Week Seven - Gail-eeze

Beside the Well

           I have always had a bad habit of reversing my words or saying right when I mean left or up when I mean down.  Sometimes use the wrong name of a town or the wrong time when giving instructions.  I’m a mess!  My husband and children have learned to speak Gail-eeze.  But that doesn’t make it any less frustrating when I am trying to get something across and then realize I have been using the wrong descriptive word.  I lay it down to a touch of dyslexia, but as I get older, I fear dementia!  Oh, that will drive us all crazy!
               As we think about Hannah today, I believe we can feel her frustration as she pours out her heart before the Lord in words she cannot even utter aloud.  In great anguish of soul for the persecution she was enduring and her deep desire for a child, she kneels at the altar knowing God is her only hope.

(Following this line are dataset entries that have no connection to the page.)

(** * Cei-Noise: conflict detection, NTSC and capacity estimators

    A shallow embedding of the numeric core of the repository's backend:

    - [ntsc_calculator.py]         (modules [NTSC] and [Float64])
    - [enhanced_route_analyzer.py] (module [Analyzer])
    - [airspace_capacity.py]       (module [Capacity])
    - [route_optimizer.py], the safety assessment
                                   (module [RouteOptimizer])
    - [ground_risk_evaluator.py]   (module [GroundRisk])

    [airspace_capacity_analyzer.py] is left out: its first two lines are bare
    names, its signatures use [Tuple] without importing it, and no file
    imports it, so none of its functions can run.

    Number model.  Python [float] values are modelled by the real numbers
    [R]: arithmetic is exact, comparisons are the order of [R], and the
    special values NaN and the infinities do not exist, except for the
    initial [float('inf')] of a running minimum, which has a constructor of
    its own.  The exceptions that the arithmetic of the source can raise are
    kept: a division by zero raises [ZeroDivisionError] and [math.sqrt] of a
    negative number raises [ValueError].  Dictionaries with a fixed set of
    keys are records.

    Rounding.  The running program rounds every operation to binary64.  The
    statements below are meant to be read on the rounded values as well:
    they compare values, bound them with a margin, give the expression that
    the code evaluates, operation for operation, or count with whole
    numbers; where one gives a closed form, such as a multiple of [PI], the
    program meets it up to rounding.  Where a statement returns a result for
    every input, the program does so as long as the haversine term it
    computes stays within [[0, 1]] (rounding can push it just above 1 for
    points that are nearly antipodal, and [math.sqrt] then raises) and as
    long as [t + 1.0] differs from [t], that is below [2 ^ 53] seconds.
    Module [Float64] embeds the interpolator over binary64 numbers, to show
    where an equation that holds over [R] fails in the running program. *)

From Stdlib Require Import PrimFloat.
From Stdlib Require Import Reals Lra Lia ZArith List String Bool.
From Stdlib Require Import Permutation.
From Equations Require Import Equations.
Import ListNotations.

Open Scope R_scope.

(** ** Python runtime: exceptions and [math] *)

Module Py.

Inductive exn : Set :=
| ZeroDivisionError
| ValueError.

Inductive result (A : Type) : Type :=
| Ok (a : A)
| Raise (e : exn).

Arguments Ok {A} a.
Arguments Raise {A} e.

Definition bind {A B : Type} (m : result A) (k : A -> result B) : result B :=
  match m with
  | Ok a => k a
  | Raise e => Raise e
  end.

(** [x / y] on floats. *)
Definition div (x y : R) : result R :=
  if Req_dec_T y 0 then Raise ZeroDivisionError else Ok (x / y).

(** The comparison [x < y] as a truth value. *)
Definition ltb (x y : R) : bool := if Rlt_dec x y then true else false.

(** [math.sqrt]. *)
Definition math_sqrt (x : R) : result R :=
  if Rlt_dec x 0 then Raise ValueError else Ok (sqrt x).

(** [math.radians]. *)
Definition math_radians (x : R) : R := x * (PI / 180).

(** [math.atan2 y x], the angle of the point [(x, y)] in [(-PI, PI]]. *)
Definition math_atan2 (y x : R) : R :=
  if Rlt_dec 0 x then atan (y / x)
  else if Rlt_dec x 0 then
         if Rle_dec 0 y then atan (y / x) + PI else atan (y / x) - PI
  else if Rlt_dec 0 y then PI / 2
  else if Rlt_dec y 0 then - (PI / 2)
  else 0.

(** The two-argument built-ins [min(a, b)] and [max(a, b)]: the first
    argument is returned unless the second is strictly better. *)
Definition min (a b : R) : R := if Rlt_dec b a then b else a.
Definition max (a b : R) : R := if Rlt_dec a b then b else a.

(** [int(x)] on a float: truncation towards zero. *)
Definition int (x : R) : Z :=
  if Rle_dec 0 x then Int_part x else (- Int_part (- x))%Z.

(** A float that may be [float('inf')]. *)
Inductive ext : Set :=
| Fin (x : R)
| Inf.

(** [min(m, x)] where [m] may still be infinite and [x] is finite. *)
Definition min_ext (m : ext) (x : R) : ext :=
  match m with
  | Inf => Fin x
  | Fin y => Fin (min y x)
  end.

End Py.

Import Py.

Notation "x <- m ;; k" := (bind m (fun x => k))
  (at level 61, m at next level, right associativity).
Notation "' p <- m ;; k" := (bind m (fun p => k))
  (at level 61, p pattern, m at next level, right associativity).

(** ** Shared data *)

(** A position dictionary [{'longitude', 'latitude', 'height'}]. *)
Record Position : Type := mkPosition {
  longitude : R;
  latitude : R;
  height : R
}.

(** [_haversine_distance]: the three classes ([NTSCCalculator],
    [EnhancedRouteAnalyzer], [AirspaceCapacityAnalyzer]) each carry the same
    method, statement for statement; it is embedded once. *)
Definition _haversine_distance (lat1 lon1 lat2 lon2 : R) : result R :=
  let R0 := 6371000 in
  let phi1 := math_radians lat1 in
  let phi2 := math_radians lat2 in
  let delta_phi := math_radians (lat2 - lat1) in
  let delta_lambda := math_radians (lon2 - lon1) in
  let a := (sin (delta_phi / 2)) ^ 2 +
           cos phi1 * cos phi2 * (sin (delta_lambda / 2)) ^ 2 in
  sa <- math_sqrt a ;;
  sb <- math_sqrt (1 - a) ;;
  let c := 2 * math_atan2 sa sb in
  Ok (R0 * c).

(** The haversine term [a] of the source, as a function of the inputs; used to
    state facts about [_haversine_distance]. *)
Definition haversine_a (lat1 lon1 lat2 lon2 : R) : R :=
  (sin (math_radians (lat2 - lat1) / 2)) ^ 2 +
  cos (math_radians lat1) * cos (math_radians lat2) *
  (sin (math_radians (lon2 - lon1) / 2)) ^ 2.

(** ** ntsc_calculator.py *)

Module NTSC.

Record FlightSegment : Type := mkFlightSegment {
  start_time : R;
  end_time : R;
  start_pos : Position;
  end_pos : Position;
  aircraft_id : string
}.

Definition HORIZONTAL_SEPARATION : R := 50.
Definition VERTICAL_SEPARATION : R := 30.

(** [_interpolate_position] *)
Definition _interpolate_position (segment : FlightSegment) (time : R)
  : result Position :=
  t_ratio <- div (time - start_time segment)
                 (end_time segment - start_time segment) ;;
  let t_ratio := max 0 (min 1 t_ratio) in
  Ok {| longitude := longitude (start_pos segment) +
          t_ratio * (longitude (end_pos segment) - longitude (start_pos segment));
        latitude := latitude (start_pos segment) +
          t_ratio * (latitude (end_pos segment) - latitude (start_pos segment));
        height := height (start_pos segment) +
          t_ratio * (height (end_pos segment) - height (start_pos segment)) |}.

(** The separation test of the sampling loop:
    [horizontal_dist < HORIZONTAL_SEPARATION and
     vertical_dist < VERTICAL_SEPARATION]. *)
Definition in_conflict (horizontal_dist vertical_dist : R) : bool :=
  ltb horizontal_dist HORIZONTAL_SEPARATION &&
  ltb vertical_dist VERTICAL_SEPARATION.

Definition time_step : R := 1.

(** One pass through the body of the [while] loop of
    [_calculate_conflict_duration], up to and excluding [t += time_step]:
    the new values of [conflict_duration] and [min_distance]. *)
Definition sample (seg1 seg2 : FlightSegment) (t : R)
    (conflict_duration : R) (min_distance : ext) : result (R * ext) :=
  pos1 <- _interpolate_position seg1 t ;;
  pos2 <- _interpolate_position seg2 t ;;
  horizontal_dist <- _haversine_distance (latitude pos1) (longitude pos1)
                                         (latitude pos2) (longitude pos2) ;;
  let vertical_dist := Rabs (height pos1 - height pos2) in
  total_distance <- math_sqrt (horizontal_dist ^ 2 + vertical_dist ^ 2) ;;
  let min_distance := min_ext min_distance total_distance in
  let conflict_duration :=
    if in_conflict horizontal_dist vertical_dist
    then conflict_duration + time_step
    else conflict_duration in
  Ok (conflict_duration, min_distance).

(** The number of samples still to take from [t]: the variant of the loop. *)
Definition samples_left (overlap_end t : R) : nat :=
  Z.to_nat (up (overlap_end - t)).

(** The [while t <= overlap_end] loop. *)
Equations? sample_loop (seg1 seg2 : FlightSegment) (overlap_end t : R)
    (conflict_duration : R) (min_distance : ext) : result (R * ext)
    by wf (samples_left overlap_end t) lt :=
  sample_loop seg1 seg2 overlap_end t conflict_duration min_distance
    with Rle_dec t overlap_end := {
    | left _ with sample seg1 seg2 t conflict_duration min_distance := {
      | Ok (cd, md) =>
          sample_loop seg1 seg2 overlap_end (t + time_step) cd md
      | Raise e => Raise e }
    | right _ => Ok (conflict_duration, min_distance) }.
Proof.
  unfold samples_left, time_step.
  pose proof (archimed (overlap_end - t)) as [Hgt Hle].
  assert (Hup : up (overlap_end - (t + 1)) = (up (overlap_end - t) - 1)%Z).
  { symmetry. apply tech_up; rewrite minus_IZR; simpl; lra. }
  rewrite Hup.
  assert (0 < up (overlap_end - t))%Z by (apply lt_IZR; simpl; lra).
  lia.
Qed.

(** [_calculate_conflict_duration] *)
Definition _calculate_conflict_duration (seg1 seg2 : FlightSegment)
    (overlap_start overlap_end : R) : result (R * ext) :=
  sample_loop seg1 seg2 overlap_end overlap_start 0 Inf.

Inductive SafetyLevel : Set :=
| EXCELLENT | GOOD | ACCEPTABLE | WARNING | CRITICAL.

(** [_get_safety_level] *)
Definition _get_safety_level (ntsc : R) : SafetyLevel :=
  if Rlt_dec ntsc 0.01 then EXCELLENT
  else if Rlt_dec ntsc 0.05 then GOOD
  else if Rlt_dec ntsc 0.1 then ACCEPTABLE
  else if Rlt_dec ntsc 0.2 then WARNING
  else CRITICAL.

(** An entry of [conflict_details]. *)
Record ConflictDetail : Type := mkConflictDetail {
  aircraft_pair : string * string;
  duration : R;
  min_distance : ext;
  time_range : R * R
}.

(** The dictionary returned by [calculate_ntsc]. *)
Record NTSCResult : Type := mkNTSCResult {
  ntsc_value : R;
  conflict_percentage : R;
  total_flight_time : R;
  total_conflict_time : R;
  conflict_details : list ConflictDetail;
  safety_level : SafetyLevel
}.

(** The first loop of [calculate_ntsc]:
    [total_flight_time += segment.end_time - segment.start_time]. *)
Definition sum_flight_time (flight_segments : list FlightSegment) : R :=
  fold_left (fun total segment => total + (end_time segment - start_time segment))
            flight_segments 0.

(** The body of the inner loop of [calculate_ntsc] for the pair
    [(seg1, seg2)], on the running [conflict_time] and [conflict_details]. *)
Definition check_pair (seg1 seg2 : FlightSegment)
    (conflict_time : R) (details : list ConflictDetail)
  : result (R * list ConflictDetail) :=
  if String.eqb (aircraft_id seg1) (aircraft_id seg2) then
    Ok (conflict_time, details)
  else
    let overlap_start := max (start_time seg1) (start_time seg2) in
    let overlap_end := min (end_time seg1) (end_time seg2) in
    if Rlt_dec overlap_start overlap_end then
      '(conflict_duration, min_dist) <-
        _calculate_conflict_duration seg1 seg2 overlap_start overlap_end ;;
      if Rlt_dec 0 conflict_duration then
        Ok (conflict_time + conflict_duration,
            details ++ [ {| aircraft_pair := (aircraft_id seg1, aircraft_id seg2);
                            duration := conflict_duration;
                            min_distance := min_dist;
                            time_range := (overlap_start, overlap_end) |} ])
      else Ok (conflict_time, details)
    else Ok (conflict_time, details).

               Then, the priest comes with a snide comment that must have cut her to the quick, “How long have you been drunk?  Stop drinking, woman.”
               Immediately defending herself and trying to explain the misunderstanding, she feels dismissed as the priest replies, “Go home.  God will answer your prayer.”  He didn’t even ask what that prayer was.  He didn’t seek to give her comfort or encouragement, just a curt comment, which I believe was his pat answer.
               But God answered her prayer and brought it right back to the priest when she showed up a few years later to keep her vow.  Don’t you think Eli wished he had paid more attention years ago?  His sons are grown, and now he has a small child to raise in the temple.
               One of the comforting things about Hannah’s story is that she seems to hold no resentment.  She was content to have given birth to Samuel and willing to keep her vow.  Her prayer in chapter two of 1 Samuel is a beautiful expression of her confidence.  “There is none holy as the Lord; for there is none beside thee; neither is there any rock like our God” (1 Samuel 2:2). 
               Hannah’s confidence was not in Eli, it was in God.  Though man misunderstood her; God understood her heart.  He knew her sincerity and her need.
               That tells me that even when I don’t know the words to pray, even when my heart is broken, even when I think I’m not making sense, the Holy Spirit will interpret for me.  That is exactly what is promised in Romans 8:26, “Likewise the Spirit also helpeth our infirmities: for we know not what we should pray for as we ought; but the Spirit itself maketh intercession for us with groanings which cannot be uttered.”
                I’m so glad God speaks Gail-eeze!